Ben Stillers etwas andere Midlife-Crisis
„Im Zweifel glücklich“, derzeit im Kino, zeigt einen Endvierziger, der (fast) alles hat. Und mehr zu verdienen meint.
Brad (Ben Stiller) hat gewartet, bis sein Sohn eingeschlafen ist. Dann ist er nochmal raus und hat die Frau aufgesucht, die er zuvor kennengelernt hat. Eine junge, idealistische und politisch engagierte Freundin seines Sprösslings, mit dem er gerade in Boston ist, um ihn auf seiner Suche nach einer Universität zu unterstützen. Er verfolgt keine amourösen oder sexuellen Absichten. Er möchte der Studentin nur seine Lebensgeschichte erzählen. Ihr mitteilen, dass es ihm momentan schlechter geht, als er sich eigentlich fühlen dürfte. Denn seine Ehe ist stabil. Sein Sohn ist zu einem freundlichen jungen Mann mit musikalischem Talent herangewachsen. Er wohnt in einem schönen, großen Haus an der Westküste. Muss keine Armut, keinen Hunger, keine Abschiebung befürchten. Und dennoch ist da vor Kurzem irgendeine Bildermaschine in seinem Kopf angesprungen. Unentwegt malt er sich das Leben seiner reich und berühmt gewordenen Collegefreunde von früher aus. Hätte er denselben Erfolg haben können wie sie, wenn er damals nicht so ein Träumer gewesen wäre?
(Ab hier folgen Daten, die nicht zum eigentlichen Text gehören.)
(** * A Vietnamese Wordle helper: normalizer, query parsers and matchers

    The development embeds the matching core of [main.go].  The source
    file holds two revisions of the program, one after the other:

    - the first revision ([Rev1]) has the hyphen dialect ("3-4-aug":
      [parsePattern], [matchSyllablePatternWithChars]) next to a
      two-argument [matchWildcard];
    - the second revision ([Rev2]) has the wildcard dialect with
      required and excluded letters ("viet *** +a -oh": the
      four-argument [matchWildcard], [normalizeSpaces] and [ui]).

    [removeDiacritics] is the same function in both revisions.

    Go strings are modelled by the sequence of runes that [range] and
    [[]rune(s)] read from them; every function of the program looks at
    its strings through one of these, or through [strings.Split] and
    [strings.Fields] on ASCII separators, which cut between runes.
    Slice indexing is checked: an index out of range is the run-time
    panic [Panic]. *)

From Stdlib Require Import String Ascii ZArith List Bool Lia.
Import ListNotations.
Local Open Scope Z_scope.

(** ** Runes and strings *)

Definition rune := Z.
Definition gostring := list rune.

(** An ASCII literal of the source, as its runes. *)
Definition runeOf (a : ascii) : rune := Z.of_N (N_of_ascii a).
Definition str (s : string) : gostring := map runeOf (list_ascii_of_string s).

Definition star : rune := 42.      (* '*' *)
Definition space : rune := 32.     (* ' ' *)
Definition hyphen : rune := 45.    (* '-' *)
Definition plus : rune := 43.      (* '+' *)
Definition bang : rune := 33.      (* '!' *)
Definition d_small : rune := 100.  (* 'd' *)
Definition d_cap : rune := 68.     (* 'D' *)
Definition dstroke_small : rune := 0x111.  (* U+0111, d with stroke *)
Definition dstroke_cap : rune := 0x110.    (* U+0110, D with stroke *)

Fixpoint eqs (a b : gostring) : bool :=
  match a, b with
  | [], [] => true
  | x :: a', y :: b' => (x =? y) && eqs a' b'
  | _, _ => false
  end.

(** ** Run-time panics and loops with early [return] *)

Inductive result (A : Type) : Type :=
| Ok (a : A)
| Panic.
Arguments Ok {A} a.
Arguments Panic {A}.

Definition bind {A B : Type} (r : result A) (k : A -> result B) : result B :=
  match r with
  | Ok a => k a
  | Panic => Panic
  end.

Notation "x <- e ;; k" := (bind e (fun x => k))
  (at level 61, e at next level, right associativity).

(** What one turn of a loop body does: go on with the loop state, or
    leave the function with [return b]. *)
Inductive flow (S : Type) : Type :=
| Next (s : S)
| Return (b : bool).
Arguments Next {S} s.
Arguments Return {S} b.

(** [for _, x := range xs { body }] *)
Fixpoint forRange {A S : Type} (xs : list A) (body : A -> S -> result (flow S))
    (s : S) : result (flow S) :=
  match xs with
  | [] => Ok (Next s)
  | x :: xs' =>
      r <- body x s ;;
      match r with
      | Next s' => forRange xs' body s'
      | Return b => Ok (Return b)
      end
  end.

(** [for _, x := range xs { body }] for a body that never returns. *)
Fixpoint forEach {A S : Type} (xs : list A) (body : A -> S -> result S) (s : S)
    : result S :=
  match xs with
  | [] => Ok s
  | x :: xs' => s' <- body x s ;; forEach xs' body s'
  end.

(** [l[i]], with Go's bounds check. *)
Definition index {A : Type} (l : list A) (i : nat) : result A :=
  match nth_error l i with
  | Some x => Ok x
  | None => Panic
  end.

(** [for i := range l]: the indices of [l]. *)
Definition indices {A : Type} (l : list A) : list nat := seq 0 (length l).

(** The answer of a matcher read as a condition: [true] for [Ok true]
    only. *)
Definition holds (r : result bool) : bool :=
  match r with
  | Ok true => true
  | _ => false
  end.

(** ** Unicode character data

    [norm.NFD], [unicode.Mn] and [strings.ToLower] read tables of the
    Unicode character database, which are not part of the repository.
    The program is parameterised by them: the full canonical
    decomposition of a rune, its canonical combining class, whether its
    general category is Mn, and its lower-case mapping. *)

Record UCD : Type := {
  ucd_decomp : rune -> list rune;
  ucd_ccc : rune -> Z;
  ucd_Mn : rune -> bool;
  ucd_lower : rune -> rune
}.

(** ** The Go library functions the program calls *)

Module unicode.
Die Studentin reagiert mit Unverständnis. Das seien doch alles nur belanglose Erste-Welt-Problemchen. Dabei besteht das Dilemma von Brad genau darin, sich vollkommen darüber im Klaren zu sein, wie banal und ungerechtfertigt sein Kummer ist, ihn aber trotzdem zu empfinden. Deswegen ist „Im Zweifel glücklich“weit mehr als eine weitere 08/15-Variation des Topos vom frustrierten Endvierziger. Regisseur Mike White verschafft einen tiefen und differenzierten Einblick in die Psyche eines Mannes, der eben nicht zum fremd gehenden Schwerenöter, selbstgerechten Zyniker oder Dauerpessimisten mutiert.
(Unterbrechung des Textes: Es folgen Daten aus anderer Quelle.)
(** * Cross-chain NFT bridge: the ledger contract, the bridge script,
      the browser-side watch, the listing cache and the deployment reconciler.

    The development follows the sources:
    - [contracts/MyNFT.sol]      : modules [Solidity], [Base64], [Json],
                                   [MyNFT], [Ledger], [History], [Network],
                                   [Enumerable], [Provenance], [EventLog];
    - [scripts/bridge.js]        : modules [BridgeScript], [ListScript],
                                   [Schedule];
    - [frontend BridgeModal.jsx] : modules [BridgeModal], [BridgeForm],
                                   [SourceConfirm], [Schedule];
    - [frontend utils/nfts.js]   : modules [NftCache], [NftList], [Debounce];
    - [frontend utils/blockchain.js] : module [Blockchain];
    - [frontend App.jsx]         : module [App];
    - [scripts/deploy.js]        : module [Reconciler].
    The definitions come first, the properties after them.

    Unsigned 256-bit integers and addresses are [Z] with the range checks of
    Solidity 0.8 written out; mappings are [gmap]s whose missing keys read as
    the zero value; a reverting call is an explicit [Revert] result. The
    JavaScript parts are modelled at the level of their handlers: what a
    timer callback or the continuation of an [await] does to the closure it
    belongs to, the runtime deciding in which order they run. *)

From Stdlib Require Import ZArith String Ascii DecimalString List Lia.
From Stdlib Require DecimalN HexadecimalString HexadecimalN HexadecimalPos.
From stdpp Require Import gmap strings list fin_maps.

Open Scope Z_scope.

(** ** Solidity values and the transaction monad *)

Module Solidity.

Definition uint256_max : Z := 2 ^ 256 - 1.

Definition address := Z.
Definition address0 : address := 0.

(** [Strings.toString]: the decimal digits of an unsigned integer. *)
Definition toString (v : Z) : string :=
  NilZero.string_of_uint (N.to_uint (Z.to_N v)).

Section Monad.
Context {S : Type}.

(** The result of running contract code on a storage: either a value and
    the new storage, or a revert carrying the reason string. *)
Inductive result (A : Type) : Type :=
| Ok (a : A) (s : S)
| Revert (reason : string).
Global Arguments Ok {A} a s.
Global Arguments Revert {A} reason.

Definition EVM (A : Type) : Type := S -> result A.

Definition ret {A} (a : A) : EVM A := fun s => Ok a s.

Definition bind {A B} (m : EVM A) (k : A -> EVM B) : EVM B :=
  fun s => match m s with
           | Ok a s' => k a s'
           | Revert r => Revert r
           end.

Definition gets {A} (f : S -> A) : EVM A := fun s => Ok (f s) s.

Definition modify (f : S -> S) : EVM unit := fun s => Ok tt (f s).

Definition revert {A} (reason : string) : EVM A := fun _ => Revert reason.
Der eine Non-Profit-Organisation leitende Brad ist wortgewandt und selbstreflektiert genug, um seinen Zustand in langen Voiceover-Monologen beschreiben und analysieren zu können. Man kann darin auch den melancholischen Gefühlszustand erkennen, der sich aus dem abgeflauten Optimismus der „Yes We Can“-Obama-Ära ergeben hat. Immerhin: Sein Sohn und seine Freunde, die um die Jahrtausendwende herum geborenen Millennials, wirken stabil und unverbraucht genug, um das inzwischen liegen gelassene Erbe wieder aufzunehmen. Auch wenn sie bis dahin einem anständigen Kerl wie Brad aufmerksamer und sensibler zuhören sollten.